Walsh opted for a hyper-real approach to the piece, insisting on authentic locations and sets to stand in for the Burmese jungle, and succeeded brilliantly, even to the point several veterans thought he’d gone to Burma to shoot! Walsh manages to balance the huge set piece battles with the more intimate moments among the men as fears are voiced and worries are assuaged by Nelson’s calm assurances. The tension Walsh manages to create in the jungle is abetted by superb editing and scoring, and the stylish look of the film is testament to James Wong Howe, ironically the Asian born cinematographer who became one of the greatest of Hollywood’s cameramen. It’s the kind of tension that Terrence Malick’s, The Thin Red Line  attempted to replicate, and succeeded, some 50 years later.   

Walsh had resurrected his career at Warner Brothers in 1939 with the energetic The Roaring Twenties,  and stayed on for a further 15 years, working with most of the main Warner stars and creating several classic films in the process. Errol Flynn and Walsh had made a couple of WWII themed films, amidst criticism that Flynn had not signed up for military service as other Hollywood stars had done, and made the best of the lot with Objective, Burma!  The general public were not informed as to the true nature of Flynn’s health, as various ailments had the actor rated 4F, unfit for service, despite appearances to the contrary. Flynn had contracted malaria in the jungles of New Guinea, he had heart problems and suffered tuberculosis, and on top of all this he was a heavy drinker, but his screen image was of an athletic and virile man. Flynn was also a notorious womaniser, and it was this gap between the public image and the private reality that led to criticisms of Flynn’s failure to enlist. Warners never released the fact the he had tried and was turned down for fear of ruining his image.

The furore that the British release of Objective, Burma!  caused seems an unfortunate misreading of the film. In an era when American heroics on screen seemed indeed to have them single-handedly winning the war, it seems that Walsh’s film was viewed through that prism rather than taken on its own merit. The film focuses on the (true) operation of a single American unit, operating as a point unit to aid the much larger Allied forces, mostly British and Australian, to continue the push inland. The film never falls into the easy propaganda of other American films of the era; it instead portrays a very unsavoury and tough, actual operation undertaken by the Americans. It does not imply at any point that they are the only Allied country involved in the area.

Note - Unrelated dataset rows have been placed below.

(* ===== verification/ScheduleApi.v ===== *)
(** The cron control plane, src/schedule.rs. *)

From Stdlib Require Import Ascii.
From S2P Require Import Prelude Json Text Cron Cancellation Schedules Command StateMachine Snapshot ShardActor Reads Http NodeRouter Net KvCrypto Handler Validate OrgScope.

Definition SCHEDULE_NAME_BYTES : Z := 128.
Definition MAX_TARGET_BYTES : Z := 2048.
Definition MAX_FUNCTION_ID_BYTES : Z := 128.
Definition MAX_RETRIES : Z := 10.
Definition DEFAULT_LIST_LIMIT : Z := 50.
Definition MAX_LIST_LIMIT : Z := 200.
Definition DEFAULT_HISTORY_LIMIT : Z := 50.
Definition MAX_HISTORY_LIMIT : Z := 100.

Definition validate_max_retries (max_retries : Z) : result unit string :=
  if MAX_RETRIES <? max_retries then Err "max_retries_exceeds_limit" else Ok tt.

Definition validate_name (name : string) : result unit string :=
  if String.eqb name "" then Err "schedule_name_required"
  else if SCHEDULE_NAME_BYTES <? byte_len name then Err "schedule_name_too_long"
  else if has_control name then Err "schedule_name_contains_control_character"
  else Ok tt.

Definition validate_function_id (function_id : string) : result unit string :=
  if String.eqb function_id "" then Err "function_id_required"
  else if MAX_FUNCTION_ID_BYTES <? byte_len function_id then Err "function_id_too_long"
  else if existsb (String.eqb function_id) ["."; ".."] ||
          negb (forallb (alnum_or ["-"%char; "_"%char; "."%char]) (String.list_ascii_of_string function_id))
  then Err "invalid_function_id"
  else Ok tt.

(** The checks of a target that is a URL. *)
Definition validate_target_url `{UrlLib} (raw : string) : result unit string :=
  if MAX_TARGET_BYTES <? byte_len raw then Err "target_too_long"
  else
    try! url := ok_or (parse_url raw) "invalid_target_url" in
    if negb (existsb (String.eqb (url_scheme url)) ["http"; "https"]) then Err "target_scheme_not_allowed"
    else if negb (String.eqb (url_username url) "") || bool_decide (is_Some (url_password url)) then Err "target_must_not_carry_credentials"
    else
      try! host := ok_or (url_host url) "target_must_include_a_host" in
      if cleartext_internal_host_allowed host then Err "target_host_not_allowed" else Ok tt.

Definition validate_target `{UrlLib} (target : ScheduleTarget) : result unit string :=
  match target with
  | Webhook raw | Queue raw | Grpc raw => validate_target_url raw
  | Function function_id => validate_function_id function_id
  end.

(** Of src/state.rs. *)
Definition valid_cron_expression (value : string) : bool := match Cron.parse value with Ok _ => true | Err _ => false end.

Definition schedule_bad_request (error : string) : Response := respond 400 (json! ["error" :- error]).
Definition schedule_unavailable : Response := respond 503 (json! ["error" :- "unavailable"]).

Definition checked_by (v : result unit string) (h : Handler) : Handler :=
  match v with Ok _ => h | Err error => Respond (schedule_bad_request error) end.

Definition clamp (x lo hi : Z) : Z := Z.max lo (Z.min x hi).

Definition rename_schedule (s : Schedule) (name : string) : Schedule :=
  mkSchedule name (sch_cron s) (sch_one_shot s) (sch_target s) (sch_delivery s) (sch_max_retries s) (sch_enabled s) (sch_next_fire s).

Section api.
Context `{HeaderLib, Scoping, UrlLib}.

Definition schedule_upsert (org name : string) (now_ms : Z) (cron : option string) (one_shot_at_ms : option Z) (target : ScheduleTarget)
    (delivery : option DeliverySemantics) (max_retries : option Z) : Handler :=
  checked_by (validate_name name)
    (if Bool.eqb (bool_decide (is_Some cron)) (bool_decide (is_Some one_shot_at_ms))
     then Respond (schedule_bad_request "exactly_one_schedule_mode_required")
     else if is_some_and cron (λ c, negb (valid_cron_expression c)) then Respond (schedule_bad_request "invalid_cron_expression")
     else
       checked_by (validate_target target)
         (let max_retries := default 3 max_retries in
          checked_by (validate_max_retries max_retries)
            (propose_for org (ScheduleUpsert (scope org name) cron one_shot_at_ms target (default AtLeastOnce delivery) max_retries now_ms)))).

(** The rows of a page: the schedules of the caller past the cursor, under the
    names it knows. *)
Definition page_rows (org : string) (cursor : option string) (l : list Schedule) : list Schedule :=
  merge_sort schedule_le
    (omap (λ s, name ← unscope org (sch_name s);
                if is_some_and cursor (λ c, bool_decide (String.le name c)) then None else Some (rename_schedule s name)) l).

Definition next_cursor (limit : nat) (rows : list Schedule) : option string :=
  if Nat.ltb limit (length rows) then sch_name <$> last (take limit rows) else None.

Definition list_page (limit : nat) (rows : list Schedule) : Response :=
  let page := take limit rows in
  json_ok (json! ["count" :- length page; "schedules" :- page; "next_cursor" :- next_cursor limit rows]).

Definition list_schedules_handler (org : string) (cursor : option string) (limit : option Z) : Handler :=
  let limit := clamp (default DEFAULT_LIST_LIMIT limit) 1 MAX_LIST_LIMIT in
  ListingSchedules (λ l, Respond (list_page (Z.to_nat limit) (page_rows org cursor l))).

Definition get_schedule (org name : string) : Handler :=
  checked_by (validate_name name)
    (Querying (ReadSchedule (scope org name)) (λ r, Respond
       match r with
       | Ok (GotSchedule (Some s)) => org_response org (json! ["found" :- true; "schedule" :- s])
       | Ok (GotSchedule None) => json_ok (json! ["found" :- false; "name" :- name])
       | Ok _ => schedule_unavailable
       | Err err => read_error_response err
       end)).

Definition delete_schedule (org name : string) : Handler :=
  checked_by (validate_name name) (propose_for org (ScheduleDelete (scope org name))).

Definition set_enabled (org name : string) (enabled : bool) (now_ms : Z) (catch_up : bool) : Handler :=
  checked_by (validate_name name) (propose_for org (ScheduleSetEnabled (scope org name) enabled now_ms catch_up)).
Definition pause (org name : string) (now_ms : Z) : Handler := set_enabled org name false now_ms false.
Definition resume (org name : string) (now_ms : Z) (catch_up : bool) : Handler := set_enabled org name true now_ms catch_up.

Definition trigger (org name : string) (now_ms : Z) (fire_id_ms : option Z) : Handler :=
  checked_by (validate_name name) (propose_for org (ScheduleTrigger (scope org name) (default now_ms fire_id_ms) now_ms)).

Definition schedule_history_handler (org name : string) (limit : option Z) : Handler :=
  checked_by (validate_name name)
    (let limit := clamp (default DEFAULT_HISTORY_LIMIT limit) 1 MAX_HISTORY_LIMIT in
     Querying (ReadScheduleHistory (scope org name)) (λ r, Respond
       match r with
       | Ok (GotScheduleHistory h) =>
           let runs := take (Z.to_nat limit) (reverse h) in
           json_ok (json! ["name" :- name; "count" :- length runs; "order" :- "newest_first"; "history" :- runs])
       | Ok _ => schedule_unavailable
       | Err err => read_error_response err
       end)).
End api.

(** ** Paging *)

(** What a client gathers that follows [next_cursor] until there is none. *)
Fixpoint follow `{Scoping} (fuel : nat) (org : string) (limit : nat) (l : list Schedule) (cursor : option string) : list Schedule :=
  match fuel with
  | O => []
  | S fuel =>
      let rows := page_rows org cursor l in
      take limit rows ++ match next_cursor limit rows with Some c => follow fuel org limit l (Some c) | None => [] end
  end.

Section paging.
Context `{Scoping}.

#[local] Instance schedule_le_trans : Transitive schedule_le.
Proof. intros a b c. unfold schedule_le. apply transitivity. Qed.
#[local] Instance schedule_le_total : Total schedule_le.
Proof. intros a b. unfold schedule_le. apply (base.total String.le). Qed.

Lemma StronglySorted_filter {A} (R : relation A) (P : A → Prop) `{!∀ x, Decision (P x)} l : StronglySorted R l → StronglySorted R (filter P l).
Proof.
  induction 1 as [|x l Hs IH Hx]; [constructor|]. rewrite filter_cons. case_decide; [|done]. constructor; [done|].
  apply Forall_forall. intros y [_ Hy]%list_elem_of_filter. rewrite Forall_forall in Hx. auto.
Qed.

Lemma filter_none {A} (P : A → Prop) `{!∀ x, Decision (P x)} (l : list A) : (∀ x, x ∈ l → ¬ P x) → filter P l = [].
Proof.
  induction l as [|x l IH]; intros Hl; [done|]. rewrite filter_cons_False by (apply Hl; by left). apply IH. intros y Hy. apply Hl. by right.
Qed.

Lemma page_rows_sorted org cursor l : StronglySorted schedule_le (page_rows org cursor l).
Proof. apply StronglySorted_merge_sort; apply _. Qed.

(** The rows of the caller, before they are sorted. *)
Definition own_rows (org : string) (l : list Schedule) : list Schedule := omap (λ s, rename_schedule s <$> unscope org (sch_name s)) l.

Definition past (cursor : option string) (s : Schedule) : Prop := is_some_and cursor (λ c, bool_decide (String.le (sch_name s) c)) = false.
#[local] Instance past_dec cursor s : Decision (past cursor s).
Proof. unfold past. apply _. Defined.

Lemma page_rows_Permutation org cursor l : page_rows org cursor l ≡ₚ filter (past cursor) (own_rows org l).
Proof.
  unfold page_rows, own_rows. rewrite merge_sort_Permutation. induction l as [|s l IH]; [done|]. simpl.
  destruct (unscope org (sch_name s)) as [name|]; simpl; [|exact IH]. rewrite filter_cons. case_decide as Hp; unfold past in Hp; simpl in Hp.
  - rewrite Hp. by f_equiv.
  - apply not_false_is_true in Hp. by rewrite Hp.
Qed.

Lemma own_rows_length org l : (length (own_rows org l) ≤ length l)%nat.
Proof.
  induction l as [|s l IH]; [done|]. unfold own_rows in *. simpl. destruct (unscope org (sch_name s)); [exact (le_n_S _ _ IH)|exact (le_S _ _ IH)].
Qed.

Lemma own_rows_names org l : NoDup (sch_name <$> l) → NoDup (sch_name <$> own_rows org l).
Proof.
  intros Hnd. assert (Hs : ∀ k, k ∈ sch_name <$> own_rows org l → ∃ s, s ∈ l ∧ unscope org (sch_name s) = Some k).
  { intros k (x & -> & Hx)%list_elem_of_fmap. apply list_elem_of_omap in Hx as (s & Hs & E). exists s. split; [done|].
    destruct (unscope org (sch_name s)) as [n|]; simplify_eq/=. done. }
  induction l as [|s l IH]; [constructor|]. apply NoDup_cons in Hnd as [Hn Hnd].
  assert (IH' : NoDup (sch_name <$> own_rows org l)).
  { apply IH; [done|]. intros k (x & -> & Hx)%list_elem_of_fmap. apply list_elem_of_omap in Hx as (t & Ht & E). exists t. split; [done|].
    destruct (unscope org (sch_name t)) as [n|]; simplify_eq/=. done. }
  unfold own_rows in *. simpl. destruct (unscope org (sch_name s)) as [n|] eqn:En; simpl; [|done]. constructor; [|done].
  intros (x & Ex & Hx)%list_elem_of_fmap. simpl in Ex. apply list_elem_of_omap in Hx as (t & Ht & E).
  destruct (unscope org (sch_name t)) as [n'|] eqn:Et; simplify_eq/=. destruct Hn. unfold unscope in *.
  apply strip_prefix_Some in En, Et. rewrite En, <- Et. apply list_elem_of_fmap. by exists t.
Qed.

Lemma same_name org l x y : NoDup (sch_name <$> l) → x ∈ own_rows org l → y ∈ own_rows org l → sch_name x = sch_name y → x = y.
Proof.
  intros Hnd%(own_rows_names org) [i Hi]%list_elem_of_lookup [j Hj]%list_elem_of_lookup E.
  assert (i = j) as ->; [|congruence]. apply (NoDup_lookup _ i j (sch_name x)) in Hnd; [done|..]; rewrite list_lookup_fmap; [by rewrite Hi|].
  by rewrite Hj, E.
Qed.

Lemma past_cursor org cursor l : NoDup (sch_name <$> l) → page_rows org cursor l = filter (past cursor) (page_rows org None l).
Proof.
  intros Hnd. apply (StronglySorted_unique_strong schedule_le).
  - intros x y Hx Hy Hxy Hyx. rewrite page_rows_Permutation in Hx. apply list_elem_of_filter in Hx as [_ Hx].
    apply list_elem_of_filter in Hy as [_ Hy]. rewrite page_rows_Permutation in Hy. apply list_elem_of_filter in Hy as [_ Hy].
    apply (same_name org l); [done..|]. unfold schedule_le in *. by apply (anti_symm String.le).
  - apply page_rows_sorted.
  - apply StronglySorted_filter, page_rows_sorted.
  - etrans; [apply page_rows_Permutation|]. rewrite (filter_Permutation _ _ _ (page_rows_Permutation org None l)), list_filter_filter.
    erewrite list_filter_iff; [done|]. intros x. split; [by intros ?; split|by intros []].
Qed.

Lemma last_take_drop rows limit s :
  StronglySorted schedule_le rows → NoDup (sch_name <$> rows) → last (take limit rows) = Some s →
  filter (past (Some (sch_name s))) rows = drop limit rows.
Proof.
  intros Hs Hnd Hl. rewrite <- (take_drop limit rows) in Hs, Hnd |- * at 1. apply last_Some in Hl as [front Hf]. rewrite Hf in *.
  rewrite filter_app. rewrite fmap_app in Hnd. apply NoDup_app in Hnd as (_ & Hd & _).
  apply StronglySorted_app in Hs as (Hcross & Hs & _). rewrite filter_none, filter_all; [done|..].
  - intros x Hx. unfold past. simpl. apply bool_decide_eq_false. intros Hle.
    assert (Hin : s ∈ front ++ [s]) by set_solver. specialize (Hcross s x Hin Hx). unfold schedule_le in Hcross.
    apply (Hd (sch_name x)); [|by apply list_elem_of_fmap_2]. rewrite (anti_symm String.le _ _ Hle Hcross). by apply list_elem_of_fmap_2.
  - intros x Hx. unfold past. simpl. intros Hfalse%bool_decide_eq_false. destruct Hfalse.
    apply elem_of_app in Hx as [Hx| ->%list_elem_of_singleton]; [|done]. apply StronglySorted_app in Hs as (Hc & _ & _).
    apply (Hc x s Hx). by apply list_elem_of_singleton.
Qed.

Lemma page_names org cursor l : NoDup (sch_name <$> l) → NoDup (sch_name <$> page_rows org cursor l).
Proof.
  intros Hnd. rewrite page_rows_Permutation. eapply sublist_NoDup; [by apply (own_rows_names org)|]. apply fmap_sublist, sublist_filter.
Qed.

Lemma past_past c c' (l : list Schedule) : String.le c c' → filter (past (Some c')) (filter (past (Some c)) l) = filter (past (Some c')) l.
Proof.
  intros Hle. rewrite list_filter_filter. apply list_filter_iff. intros x. unfold past. simpl. rewrite !bool_decide_eq_false.
  split; [by intros []|]. intros Hx. split; [done|]. intros Hc. apply Hx. by etrans.
Qed.

(** C36: Paging loses nothing and repeats nothing: over an unchanged set of
    schedules, a client that follows the cursors of the pages collects exactly its
    own schedules, once each and in the order of their names, whatever the page
    size. *)
Theorem paging_exhaustive (org : string) (limit : nat) (l : list Schedule) (fuel : nat)
    (Hnd : NoDup (sch_name <$> l)) (Hlimit : (1 ≤ limit)%nat) (Hfuel : (length l < fuel)%nat) :
  follow fuel org limit l None = page_rows org None l.
Proof.
  enough (Hgen : ∀ cursor, (length (page_rows org cursor l) < fuel)%nat → follow fuel org limit l cursor = page_rows org cursor l).
  { apply Hgen. rewrite page_rows_Permutation. eapply Nat.le_lt_trans; [apply length_filter|]. eapply Nat.le_lt_trans; [apply own_rows_length|done]. }
  clear Hfuel. induction fuel as [|fuel IH]; intros cursor Hlen; [lia|]. simpl.
  unfold next_cursor. destruct (Nat.ltb_spec limit (length (page_rows org cursor l))) as [Hlt|Hge].
  - destruct (last (take limit (page_rows org cursor l))) as [s|] eqn:El.
    + assert (Hd : page_rows org (Some (sch_name s)) l = drop limit (page_rows org cursor l)).
      { rewrite <- (last_take_drop _ _ s) by (apply page_rows_sorted || by apply page_names || done).
        rewrite (past_cursor org (Some (sch_name s))), (past_cursor org cursor) by done.
        destruct cursor as [c|]; [|by rewrite (filter_all (past None))]. symmetry. apply past_past.
        assert (Hin : s ∈ page_rows org (Some c) l).
        { apply last_Some_elem_of in El. by apply (elem_of_take _ limit) in El as (? & ?%list_elem_of_lookup_2 & _). }
        rewrite page_rows_Permutation in Hin. apply list_elem_of_filter in Hin as [Hp _]. unfold past in Hp. simpl in Hp.
        apply bool_decide_eq_false in Hp. destruct (base.total String.le c (sch_name s)); done. }
      simpl. rewrite IH, Hd; [apply take_drop|]. rewrite Hd, length_drop. lia.
    + apply last_None in El. apply (f_equal length) in El. rewrite length_take in El. simpl in El. lia.
  - rewrite app_nil_r. apply take_ge. lia.
Qed.
End paging.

Walsh had a happy relationship with Flynn for many years, until both hit the bottle too hard at the tail end of the ‘40’s, when they both also wanted out of long term Warner Brothers contracts. The pair bonded over their mutual view of ‘masculine’ filmmaking, and the chemistry and respect spilled over on screen, making Warners doubly happy as most other directors could not control the recalcitrant star. Flynn was on his best behaviour for Walsh, and the sombre and pseudo documentary approach of Objective, Burma!  demanded a level of commitment to on screen reality that saw Flynn create one of his very best characterisations in the decent and earnest Captain Nelson. 

Raoul Walsh created a fine and vibrant war film, greatly misunderstood over the years and in some quarters pilloried for overt racism, as in Henry Hull’s mad rant against the ‘Japs’. The sentiments are certainly racist, and delivered in the most extreme of circumstances and under pressures we can’t comprehend of today, so some context is required in understanding, not condoning  them. Anyone who has been acquainted with veterans who fought that campaign against the Japanese and who witnessed their atrocities will know that reasonable people became undone at the memory of that war. Walsh created a film to rank with Ford’s They Were Expendable  as one of the gritty and ‘real’ accounts of an unspeakable war, and given that most Hollywood war films were no more than propagandist dross, that’s no mean feat.

Walsh stayed with Warner for another few years, making what many consider to be his finest film in White Heat,  with James Cagney. He continued to make features for almost 20 more years, always producing something of quality, efficiently and without fanfare.